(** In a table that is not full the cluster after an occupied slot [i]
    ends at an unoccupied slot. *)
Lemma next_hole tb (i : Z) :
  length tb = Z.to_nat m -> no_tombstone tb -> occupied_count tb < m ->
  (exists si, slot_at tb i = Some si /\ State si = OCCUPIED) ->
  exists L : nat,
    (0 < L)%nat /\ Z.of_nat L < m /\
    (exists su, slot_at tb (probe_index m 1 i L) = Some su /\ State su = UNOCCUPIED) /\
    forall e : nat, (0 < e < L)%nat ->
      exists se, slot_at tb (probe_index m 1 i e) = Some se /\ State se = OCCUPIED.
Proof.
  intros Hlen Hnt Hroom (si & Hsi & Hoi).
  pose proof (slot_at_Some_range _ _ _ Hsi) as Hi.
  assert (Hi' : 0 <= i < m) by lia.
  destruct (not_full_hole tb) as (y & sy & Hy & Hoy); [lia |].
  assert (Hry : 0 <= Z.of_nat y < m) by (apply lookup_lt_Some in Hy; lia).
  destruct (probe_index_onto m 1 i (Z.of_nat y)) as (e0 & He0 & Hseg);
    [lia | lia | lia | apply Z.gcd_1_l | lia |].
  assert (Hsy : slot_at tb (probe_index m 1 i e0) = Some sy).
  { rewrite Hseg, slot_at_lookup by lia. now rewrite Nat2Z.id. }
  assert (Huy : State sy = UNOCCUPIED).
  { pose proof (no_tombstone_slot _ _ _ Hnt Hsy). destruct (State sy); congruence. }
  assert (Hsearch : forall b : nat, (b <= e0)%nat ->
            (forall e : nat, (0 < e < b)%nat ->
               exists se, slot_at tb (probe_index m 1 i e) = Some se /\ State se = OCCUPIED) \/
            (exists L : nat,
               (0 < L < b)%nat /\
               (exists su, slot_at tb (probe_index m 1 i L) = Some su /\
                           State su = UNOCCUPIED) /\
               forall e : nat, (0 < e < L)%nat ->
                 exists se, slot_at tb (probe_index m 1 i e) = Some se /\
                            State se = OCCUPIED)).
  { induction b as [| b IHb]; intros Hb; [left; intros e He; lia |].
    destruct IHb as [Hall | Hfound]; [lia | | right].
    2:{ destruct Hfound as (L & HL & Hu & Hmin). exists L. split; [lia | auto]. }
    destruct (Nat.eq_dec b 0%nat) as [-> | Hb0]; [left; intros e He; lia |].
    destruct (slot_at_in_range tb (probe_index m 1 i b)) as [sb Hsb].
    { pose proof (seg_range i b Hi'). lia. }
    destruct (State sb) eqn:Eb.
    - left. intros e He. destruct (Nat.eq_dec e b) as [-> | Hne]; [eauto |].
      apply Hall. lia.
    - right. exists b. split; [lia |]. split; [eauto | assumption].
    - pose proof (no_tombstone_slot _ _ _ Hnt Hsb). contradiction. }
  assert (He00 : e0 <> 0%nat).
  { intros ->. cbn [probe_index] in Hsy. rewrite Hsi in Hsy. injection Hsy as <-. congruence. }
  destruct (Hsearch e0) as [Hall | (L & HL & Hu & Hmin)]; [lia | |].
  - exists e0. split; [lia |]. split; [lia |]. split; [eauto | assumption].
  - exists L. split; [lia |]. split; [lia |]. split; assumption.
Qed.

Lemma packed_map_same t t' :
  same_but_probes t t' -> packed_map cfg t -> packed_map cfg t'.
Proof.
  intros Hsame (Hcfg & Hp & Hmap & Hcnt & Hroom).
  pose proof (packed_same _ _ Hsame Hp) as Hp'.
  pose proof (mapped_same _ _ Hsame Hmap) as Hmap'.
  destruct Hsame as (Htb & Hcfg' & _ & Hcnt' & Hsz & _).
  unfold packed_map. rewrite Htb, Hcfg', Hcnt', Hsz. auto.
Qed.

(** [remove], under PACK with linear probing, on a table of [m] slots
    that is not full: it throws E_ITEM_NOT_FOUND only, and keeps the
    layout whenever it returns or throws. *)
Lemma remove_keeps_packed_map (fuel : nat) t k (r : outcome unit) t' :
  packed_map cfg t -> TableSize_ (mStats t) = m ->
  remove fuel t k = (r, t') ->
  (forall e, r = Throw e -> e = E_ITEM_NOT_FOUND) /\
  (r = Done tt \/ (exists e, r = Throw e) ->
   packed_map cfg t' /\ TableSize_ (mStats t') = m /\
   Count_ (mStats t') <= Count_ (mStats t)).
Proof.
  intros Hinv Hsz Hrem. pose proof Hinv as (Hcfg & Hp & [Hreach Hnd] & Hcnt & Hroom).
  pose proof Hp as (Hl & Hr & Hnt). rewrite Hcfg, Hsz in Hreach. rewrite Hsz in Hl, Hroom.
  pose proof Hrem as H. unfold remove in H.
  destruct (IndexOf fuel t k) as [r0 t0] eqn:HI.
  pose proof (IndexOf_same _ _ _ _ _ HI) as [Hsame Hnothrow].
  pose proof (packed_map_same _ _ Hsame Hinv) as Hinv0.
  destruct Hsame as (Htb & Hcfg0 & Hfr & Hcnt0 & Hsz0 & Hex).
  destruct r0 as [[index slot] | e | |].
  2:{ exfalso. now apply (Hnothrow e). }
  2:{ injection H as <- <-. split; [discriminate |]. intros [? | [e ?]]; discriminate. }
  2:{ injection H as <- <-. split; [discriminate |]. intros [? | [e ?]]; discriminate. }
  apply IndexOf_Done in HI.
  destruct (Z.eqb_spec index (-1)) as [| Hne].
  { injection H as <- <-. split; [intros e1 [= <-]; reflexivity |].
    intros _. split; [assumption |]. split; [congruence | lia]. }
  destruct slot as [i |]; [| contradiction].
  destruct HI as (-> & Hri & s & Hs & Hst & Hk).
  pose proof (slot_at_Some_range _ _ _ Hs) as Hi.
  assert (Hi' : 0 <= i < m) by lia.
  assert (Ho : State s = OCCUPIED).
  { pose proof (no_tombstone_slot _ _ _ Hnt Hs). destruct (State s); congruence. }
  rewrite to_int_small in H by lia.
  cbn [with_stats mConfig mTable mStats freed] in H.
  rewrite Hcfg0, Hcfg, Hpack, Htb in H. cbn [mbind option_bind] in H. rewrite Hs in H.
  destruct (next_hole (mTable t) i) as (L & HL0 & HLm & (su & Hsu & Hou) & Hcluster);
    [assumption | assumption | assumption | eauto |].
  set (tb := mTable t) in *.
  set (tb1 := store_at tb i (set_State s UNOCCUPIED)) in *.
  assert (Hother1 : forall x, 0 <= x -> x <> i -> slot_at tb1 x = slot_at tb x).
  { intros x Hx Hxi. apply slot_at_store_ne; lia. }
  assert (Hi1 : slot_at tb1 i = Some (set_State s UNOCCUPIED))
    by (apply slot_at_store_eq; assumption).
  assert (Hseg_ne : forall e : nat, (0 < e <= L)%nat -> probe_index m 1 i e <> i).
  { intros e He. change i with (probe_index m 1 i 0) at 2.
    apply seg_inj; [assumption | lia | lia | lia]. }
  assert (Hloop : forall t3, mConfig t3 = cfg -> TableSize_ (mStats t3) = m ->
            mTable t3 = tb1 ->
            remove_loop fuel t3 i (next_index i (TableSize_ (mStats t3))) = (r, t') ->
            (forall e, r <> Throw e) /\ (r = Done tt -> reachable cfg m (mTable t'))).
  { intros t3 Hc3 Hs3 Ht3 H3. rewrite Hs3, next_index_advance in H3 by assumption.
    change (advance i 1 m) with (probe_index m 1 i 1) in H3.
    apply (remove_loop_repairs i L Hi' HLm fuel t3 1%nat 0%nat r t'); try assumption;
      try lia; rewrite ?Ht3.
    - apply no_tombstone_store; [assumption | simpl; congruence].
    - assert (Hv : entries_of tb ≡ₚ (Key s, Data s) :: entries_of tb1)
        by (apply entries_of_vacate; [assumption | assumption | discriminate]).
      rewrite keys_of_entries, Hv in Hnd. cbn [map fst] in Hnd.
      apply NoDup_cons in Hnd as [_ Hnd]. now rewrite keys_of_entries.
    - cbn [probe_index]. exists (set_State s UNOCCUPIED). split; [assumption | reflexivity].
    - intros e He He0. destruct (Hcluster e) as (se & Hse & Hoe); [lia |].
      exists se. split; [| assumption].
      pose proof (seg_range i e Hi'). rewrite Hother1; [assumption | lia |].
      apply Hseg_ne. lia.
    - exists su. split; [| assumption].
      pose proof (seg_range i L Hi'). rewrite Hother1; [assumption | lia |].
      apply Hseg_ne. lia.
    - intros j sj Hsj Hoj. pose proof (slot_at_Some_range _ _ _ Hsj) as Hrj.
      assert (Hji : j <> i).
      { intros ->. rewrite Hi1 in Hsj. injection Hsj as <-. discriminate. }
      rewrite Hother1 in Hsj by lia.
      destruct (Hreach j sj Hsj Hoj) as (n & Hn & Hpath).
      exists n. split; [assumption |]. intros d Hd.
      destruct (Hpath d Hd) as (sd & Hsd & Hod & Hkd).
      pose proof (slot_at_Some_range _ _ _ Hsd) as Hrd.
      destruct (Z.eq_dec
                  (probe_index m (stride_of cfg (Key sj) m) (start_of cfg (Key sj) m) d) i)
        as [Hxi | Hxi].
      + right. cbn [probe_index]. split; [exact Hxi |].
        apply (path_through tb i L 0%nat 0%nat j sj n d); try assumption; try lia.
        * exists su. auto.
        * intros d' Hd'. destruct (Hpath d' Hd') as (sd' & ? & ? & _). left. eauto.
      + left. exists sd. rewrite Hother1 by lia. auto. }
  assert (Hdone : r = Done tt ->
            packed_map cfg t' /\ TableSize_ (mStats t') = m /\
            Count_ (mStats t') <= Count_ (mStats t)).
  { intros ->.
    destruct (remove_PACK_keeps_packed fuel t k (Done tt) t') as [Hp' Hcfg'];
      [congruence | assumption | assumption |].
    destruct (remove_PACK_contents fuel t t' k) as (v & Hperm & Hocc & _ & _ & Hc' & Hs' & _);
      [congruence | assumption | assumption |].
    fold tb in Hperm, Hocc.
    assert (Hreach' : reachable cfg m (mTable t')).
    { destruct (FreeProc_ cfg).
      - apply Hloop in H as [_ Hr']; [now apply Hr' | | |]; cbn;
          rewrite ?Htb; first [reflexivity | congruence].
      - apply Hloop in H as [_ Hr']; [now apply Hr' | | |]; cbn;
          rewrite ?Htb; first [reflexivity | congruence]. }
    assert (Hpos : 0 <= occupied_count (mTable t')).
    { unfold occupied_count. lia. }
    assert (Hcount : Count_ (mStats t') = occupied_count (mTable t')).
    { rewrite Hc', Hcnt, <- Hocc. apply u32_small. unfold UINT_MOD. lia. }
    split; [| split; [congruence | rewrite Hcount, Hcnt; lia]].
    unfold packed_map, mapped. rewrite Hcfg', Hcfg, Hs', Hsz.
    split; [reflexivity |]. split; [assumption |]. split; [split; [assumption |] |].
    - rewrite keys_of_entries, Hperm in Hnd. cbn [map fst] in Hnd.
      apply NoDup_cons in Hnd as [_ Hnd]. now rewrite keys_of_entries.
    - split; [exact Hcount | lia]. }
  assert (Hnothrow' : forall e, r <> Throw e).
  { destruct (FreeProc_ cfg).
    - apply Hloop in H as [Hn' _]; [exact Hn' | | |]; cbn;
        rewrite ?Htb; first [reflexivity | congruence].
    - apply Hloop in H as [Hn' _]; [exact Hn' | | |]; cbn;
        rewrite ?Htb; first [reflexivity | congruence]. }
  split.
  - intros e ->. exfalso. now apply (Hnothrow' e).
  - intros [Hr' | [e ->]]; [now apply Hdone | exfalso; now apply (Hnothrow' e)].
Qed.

-------------------------

### Work item:
Which of the lines in the material carry the string "Hsearch"? Pull them out.

### Result for this exercise:
  assert (Hsearch : forall b : nat, (b <= e0)%nat ->
  destruct (Hsearch e0) as [Hall | (L & HL & Hu & Hmin)]; [lia | |].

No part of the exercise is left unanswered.